** ABOUT THIS TASK **
Extract each line from the entries below that has the string "constructor" in it.

┄┄┄┄┄┄┄┄┄┄┄┄┄┄┄┄┄┄┄┄

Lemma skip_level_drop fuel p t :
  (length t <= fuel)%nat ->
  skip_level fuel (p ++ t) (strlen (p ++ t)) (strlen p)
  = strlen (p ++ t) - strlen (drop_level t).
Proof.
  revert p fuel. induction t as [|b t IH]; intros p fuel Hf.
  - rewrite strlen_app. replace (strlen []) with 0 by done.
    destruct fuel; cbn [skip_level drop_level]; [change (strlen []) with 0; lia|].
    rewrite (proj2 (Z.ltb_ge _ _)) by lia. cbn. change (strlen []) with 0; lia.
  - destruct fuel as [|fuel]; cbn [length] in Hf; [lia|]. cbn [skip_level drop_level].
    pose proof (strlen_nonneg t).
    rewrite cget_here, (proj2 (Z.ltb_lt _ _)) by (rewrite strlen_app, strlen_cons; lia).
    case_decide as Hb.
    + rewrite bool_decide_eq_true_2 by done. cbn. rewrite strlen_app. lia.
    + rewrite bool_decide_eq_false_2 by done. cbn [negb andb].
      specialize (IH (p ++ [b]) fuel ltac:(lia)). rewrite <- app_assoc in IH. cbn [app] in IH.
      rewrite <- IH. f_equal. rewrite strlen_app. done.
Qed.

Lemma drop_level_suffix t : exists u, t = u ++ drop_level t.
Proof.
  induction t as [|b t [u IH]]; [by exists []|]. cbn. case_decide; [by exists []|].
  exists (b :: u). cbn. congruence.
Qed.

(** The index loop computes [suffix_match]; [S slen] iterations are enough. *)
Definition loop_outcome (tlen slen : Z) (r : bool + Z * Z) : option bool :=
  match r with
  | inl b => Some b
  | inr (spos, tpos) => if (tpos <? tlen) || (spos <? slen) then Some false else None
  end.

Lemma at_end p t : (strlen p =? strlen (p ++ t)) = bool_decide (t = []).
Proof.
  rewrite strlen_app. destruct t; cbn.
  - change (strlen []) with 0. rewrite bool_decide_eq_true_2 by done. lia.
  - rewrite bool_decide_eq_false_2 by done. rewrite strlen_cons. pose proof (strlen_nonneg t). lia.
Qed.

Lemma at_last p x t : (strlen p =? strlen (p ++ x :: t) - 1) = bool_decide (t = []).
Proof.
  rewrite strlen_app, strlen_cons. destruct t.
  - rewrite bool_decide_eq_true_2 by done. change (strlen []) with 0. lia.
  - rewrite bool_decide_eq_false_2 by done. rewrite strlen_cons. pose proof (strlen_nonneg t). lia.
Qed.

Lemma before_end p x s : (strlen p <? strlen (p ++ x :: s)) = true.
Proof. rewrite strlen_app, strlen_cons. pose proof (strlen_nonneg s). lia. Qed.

┄┄┄┄┄┄┄┄┄┄┄┄┄┄┄┄┄┄┄┄

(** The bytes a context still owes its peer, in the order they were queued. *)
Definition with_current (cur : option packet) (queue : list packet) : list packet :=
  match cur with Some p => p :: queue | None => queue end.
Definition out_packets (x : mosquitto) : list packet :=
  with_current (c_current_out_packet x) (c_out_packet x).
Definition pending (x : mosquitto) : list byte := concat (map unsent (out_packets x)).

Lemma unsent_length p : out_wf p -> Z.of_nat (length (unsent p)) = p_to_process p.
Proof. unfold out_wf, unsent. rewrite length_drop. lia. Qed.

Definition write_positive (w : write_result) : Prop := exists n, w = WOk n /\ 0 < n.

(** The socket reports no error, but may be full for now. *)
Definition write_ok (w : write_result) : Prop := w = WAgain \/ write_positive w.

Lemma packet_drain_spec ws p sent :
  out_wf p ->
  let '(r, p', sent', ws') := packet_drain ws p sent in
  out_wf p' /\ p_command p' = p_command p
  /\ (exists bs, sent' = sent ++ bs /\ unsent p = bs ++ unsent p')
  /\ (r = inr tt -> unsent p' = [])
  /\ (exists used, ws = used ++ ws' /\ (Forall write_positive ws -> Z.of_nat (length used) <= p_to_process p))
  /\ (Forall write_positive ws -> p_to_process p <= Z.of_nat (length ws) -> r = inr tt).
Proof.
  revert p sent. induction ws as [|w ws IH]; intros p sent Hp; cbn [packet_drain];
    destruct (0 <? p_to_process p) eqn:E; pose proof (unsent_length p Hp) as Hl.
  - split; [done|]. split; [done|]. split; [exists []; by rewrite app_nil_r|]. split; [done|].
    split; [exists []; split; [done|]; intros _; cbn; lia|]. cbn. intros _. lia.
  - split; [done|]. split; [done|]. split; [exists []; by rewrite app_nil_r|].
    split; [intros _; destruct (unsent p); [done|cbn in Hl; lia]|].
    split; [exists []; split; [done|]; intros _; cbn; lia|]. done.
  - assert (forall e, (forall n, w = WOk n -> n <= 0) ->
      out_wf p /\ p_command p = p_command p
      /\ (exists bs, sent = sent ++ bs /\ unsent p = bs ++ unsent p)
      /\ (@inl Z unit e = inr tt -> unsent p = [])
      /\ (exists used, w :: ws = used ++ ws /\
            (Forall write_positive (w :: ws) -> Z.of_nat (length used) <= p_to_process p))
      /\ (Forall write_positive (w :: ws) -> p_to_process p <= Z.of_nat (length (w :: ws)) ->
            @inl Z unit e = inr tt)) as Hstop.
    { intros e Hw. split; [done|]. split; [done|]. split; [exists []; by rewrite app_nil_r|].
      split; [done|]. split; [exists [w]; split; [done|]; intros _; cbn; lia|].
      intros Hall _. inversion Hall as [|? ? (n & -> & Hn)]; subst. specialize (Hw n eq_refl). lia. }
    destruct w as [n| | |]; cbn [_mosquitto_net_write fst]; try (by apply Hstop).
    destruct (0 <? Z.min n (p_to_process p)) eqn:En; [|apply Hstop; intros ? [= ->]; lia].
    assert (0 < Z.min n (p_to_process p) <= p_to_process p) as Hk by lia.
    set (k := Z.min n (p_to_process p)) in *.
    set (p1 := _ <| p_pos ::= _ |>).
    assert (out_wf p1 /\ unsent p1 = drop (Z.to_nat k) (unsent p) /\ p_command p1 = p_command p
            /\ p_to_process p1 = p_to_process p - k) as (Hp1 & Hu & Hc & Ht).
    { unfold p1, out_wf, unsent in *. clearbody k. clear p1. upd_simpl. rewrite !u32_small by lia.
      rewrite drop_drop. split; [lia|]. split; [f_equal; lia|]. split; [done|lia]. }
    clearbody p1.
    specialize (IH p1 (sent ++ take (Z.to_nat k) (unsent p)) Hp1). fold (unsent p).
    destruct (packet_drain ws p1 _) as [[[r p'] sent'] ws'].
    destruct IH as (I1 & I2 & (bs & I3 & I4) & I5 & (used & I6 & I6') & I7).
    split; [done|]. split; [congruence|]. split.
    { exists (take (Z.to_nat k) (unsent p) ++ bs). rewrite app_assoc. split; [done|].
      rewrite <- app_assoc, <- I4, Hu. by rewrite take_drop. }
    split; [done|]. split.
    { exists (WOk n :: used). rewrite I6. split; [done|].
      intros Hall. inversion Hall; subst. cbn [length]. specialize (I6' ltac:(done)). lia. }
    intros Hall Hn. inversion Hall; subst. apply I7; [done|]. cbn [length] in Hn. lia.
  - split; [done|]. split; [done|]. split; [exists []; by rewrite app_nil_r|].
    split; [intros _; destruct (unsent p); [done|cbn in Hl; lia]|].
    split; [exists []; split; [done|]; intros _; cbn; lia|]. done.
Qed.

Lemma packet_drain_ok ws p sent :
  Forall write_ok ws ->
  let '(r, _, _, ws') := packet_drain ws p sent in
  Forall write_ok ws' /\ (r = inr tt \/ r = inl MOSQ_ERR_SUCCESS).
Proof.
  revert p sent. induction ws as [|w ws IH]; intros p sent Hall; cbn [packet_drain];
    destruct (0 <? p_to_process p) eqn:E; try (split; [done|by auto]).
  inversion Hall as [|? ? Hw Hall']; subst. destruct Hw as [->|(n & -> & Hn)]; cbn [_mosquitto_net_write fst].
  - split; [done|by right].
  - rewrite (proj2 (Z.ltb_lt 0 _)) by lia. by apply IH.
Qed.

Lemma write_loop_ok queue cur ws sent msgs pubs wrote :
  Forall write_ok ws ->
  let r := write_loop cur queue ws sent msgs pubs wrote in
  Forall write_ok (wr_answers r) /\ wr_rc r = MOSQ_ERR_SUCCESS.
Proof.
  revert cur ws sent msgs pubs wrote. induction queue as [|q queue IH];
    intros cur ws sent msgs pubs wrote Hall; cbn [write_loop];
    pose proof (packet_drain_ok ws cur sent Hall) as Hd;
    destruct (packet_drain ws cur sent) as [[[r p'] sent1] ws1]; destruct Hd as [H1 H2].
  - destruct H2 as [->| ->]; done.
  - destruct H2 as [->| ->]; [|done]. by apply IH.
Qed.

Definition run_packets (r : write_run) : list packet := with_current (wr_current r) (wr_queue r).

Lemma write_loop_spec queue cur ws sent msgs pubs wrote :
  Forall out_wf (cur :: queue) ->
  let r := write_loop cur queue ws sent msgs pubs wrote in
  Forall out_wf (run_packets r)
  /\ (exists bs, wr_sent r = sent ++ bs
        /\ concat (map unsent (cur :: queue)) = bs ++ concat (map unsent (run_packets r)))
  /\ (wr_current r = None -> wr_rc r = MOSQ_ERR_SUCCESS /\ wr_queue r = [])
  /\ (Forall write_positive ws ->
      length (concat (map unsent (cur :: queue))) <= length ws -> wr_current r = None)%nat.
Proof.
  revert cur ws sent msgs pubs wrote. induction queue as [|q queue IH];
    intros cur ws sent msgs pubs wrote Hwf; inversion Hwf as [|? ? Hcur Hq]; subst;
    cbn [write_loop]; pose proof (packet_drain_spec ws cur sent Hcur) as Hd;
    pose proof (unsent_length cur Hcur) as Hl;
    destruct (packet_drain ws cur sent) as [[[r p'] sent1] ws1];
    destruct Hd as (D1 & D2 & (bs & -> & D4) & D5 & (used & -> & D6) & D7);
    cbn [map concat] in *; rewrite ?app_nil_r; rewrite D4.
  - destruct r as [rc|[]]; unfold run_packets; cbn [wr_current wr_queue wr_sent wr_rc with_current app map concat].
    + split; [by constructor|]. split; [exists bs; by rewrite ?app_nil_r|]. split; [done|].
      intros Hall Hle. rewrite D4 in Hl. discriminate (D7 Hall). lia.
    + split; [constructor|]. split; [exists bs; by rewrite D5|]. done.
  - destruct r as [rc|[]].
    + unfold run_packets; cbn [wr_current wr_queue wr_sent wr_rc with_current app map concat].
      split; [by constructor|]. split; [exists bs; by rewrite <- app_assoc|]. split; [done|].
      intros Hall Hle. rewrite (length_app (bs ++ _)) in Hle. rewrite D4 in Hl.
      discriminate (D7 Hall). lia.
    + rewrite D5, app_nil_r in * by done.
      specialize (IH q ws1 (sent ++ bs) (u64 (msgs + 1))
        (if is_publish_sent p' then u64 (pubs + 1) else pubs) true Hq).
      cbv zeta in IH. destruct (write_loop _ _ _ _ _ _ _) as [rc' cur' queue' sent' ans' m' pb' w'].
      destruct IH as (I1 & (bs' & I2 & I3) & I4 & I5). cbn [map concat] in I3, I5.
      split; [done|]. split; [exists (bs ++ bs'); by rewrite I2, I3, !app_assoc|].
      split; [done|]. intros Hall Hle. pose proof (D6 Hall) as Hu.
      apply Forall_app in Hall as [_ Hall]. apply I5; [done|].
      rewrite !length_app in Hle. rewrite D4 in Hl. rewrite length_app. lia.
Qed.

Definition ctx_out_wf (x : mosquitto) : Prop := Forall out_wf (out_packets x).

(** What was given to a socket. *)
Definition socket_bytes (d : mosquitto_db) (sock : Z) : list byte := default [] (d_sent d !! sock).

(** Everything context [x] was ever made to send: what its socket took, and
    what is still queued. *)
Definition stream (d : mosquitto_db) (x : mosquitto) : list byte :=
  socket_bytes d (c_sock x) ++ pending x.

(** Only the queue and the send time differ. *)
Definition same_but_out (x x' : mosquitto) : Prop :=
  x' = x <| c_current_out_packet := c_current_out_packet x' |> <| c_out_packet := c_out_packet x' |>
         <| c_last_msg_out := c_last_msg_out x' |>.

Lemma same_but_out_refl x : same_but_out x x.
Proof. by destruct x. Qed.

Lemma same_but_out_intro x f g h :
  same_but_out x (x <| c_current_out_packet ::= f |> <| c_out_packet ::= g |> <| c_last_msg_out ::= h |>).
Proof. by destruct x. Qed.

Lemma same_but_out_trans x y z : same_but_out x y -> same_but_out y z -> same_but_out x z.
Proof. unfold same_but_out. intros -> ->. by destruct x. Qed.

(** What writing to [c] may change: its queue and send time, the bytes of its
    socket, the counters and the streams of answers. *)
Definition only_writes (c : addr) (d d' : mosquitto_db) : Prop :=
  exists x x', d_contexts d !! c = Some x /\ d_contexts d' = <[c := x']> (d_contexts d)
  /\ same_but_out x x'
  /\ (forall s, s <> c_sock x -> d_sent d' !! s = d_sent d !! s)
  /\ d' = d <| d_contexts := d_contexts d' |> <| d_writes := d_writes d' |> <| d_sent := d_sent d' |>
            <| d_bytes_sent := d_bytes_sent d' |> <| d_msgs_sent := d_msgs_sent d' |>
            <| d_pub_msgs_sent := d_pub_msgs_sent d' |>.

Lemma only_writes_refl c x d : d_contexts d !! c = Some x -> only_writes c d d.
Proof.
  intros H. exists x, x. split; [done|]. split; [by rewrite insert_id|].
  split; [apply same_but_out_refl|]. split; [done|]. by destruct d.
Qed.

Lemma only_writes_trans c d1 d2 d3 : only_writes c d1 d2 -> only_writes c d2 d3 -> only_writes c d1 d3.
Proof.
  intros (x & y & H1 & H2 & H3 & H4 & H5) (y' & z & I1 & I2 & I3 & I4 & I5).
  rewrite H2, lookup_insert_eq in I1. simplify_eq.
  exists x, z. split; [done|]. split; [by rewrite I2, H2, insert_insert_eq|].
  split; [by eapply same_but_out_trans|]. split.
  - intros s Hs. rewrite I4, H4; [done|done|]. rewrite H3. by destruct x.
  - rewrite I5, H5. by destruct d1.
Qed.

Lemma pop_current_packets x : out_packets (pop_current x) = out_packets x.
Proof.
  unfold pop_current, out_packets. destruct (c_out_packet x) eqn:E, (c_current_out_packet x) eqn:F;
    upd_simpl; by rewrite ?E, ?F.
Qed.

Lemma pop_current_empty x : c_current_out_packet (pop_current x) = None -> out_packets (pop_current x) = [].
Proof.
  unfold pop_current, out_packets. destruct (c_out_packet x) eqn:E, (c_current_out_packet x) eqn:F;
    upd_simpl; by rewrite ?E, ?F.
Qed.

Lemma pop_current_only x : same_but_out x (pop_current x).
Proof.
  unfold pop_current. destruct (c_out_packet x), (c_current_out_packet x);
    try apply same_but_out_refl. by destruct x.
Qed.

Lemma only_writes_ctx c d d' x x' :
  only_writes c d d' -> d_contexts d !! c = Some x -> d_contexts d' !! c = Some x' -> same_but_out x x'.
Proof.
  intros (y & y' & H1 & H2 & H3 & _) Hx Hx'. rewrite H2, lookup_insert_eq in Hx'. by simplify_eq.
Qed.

┄┄┄┄┄┄┄┄┄┄┄┄┄┄┄┄┄┄┄┄

** EXERCISE RESPONSE **
    + split; [by constructor|]. split; [exists bs; by rewrite ?app_nil_r|]. split; [done|].
    + split; [constructor|]. split; [exists bs; by rewrite D5|]. done.
      split; [by constructor|]. split; [exists bs; by rewrite <- app_assoc|]. split; [done|].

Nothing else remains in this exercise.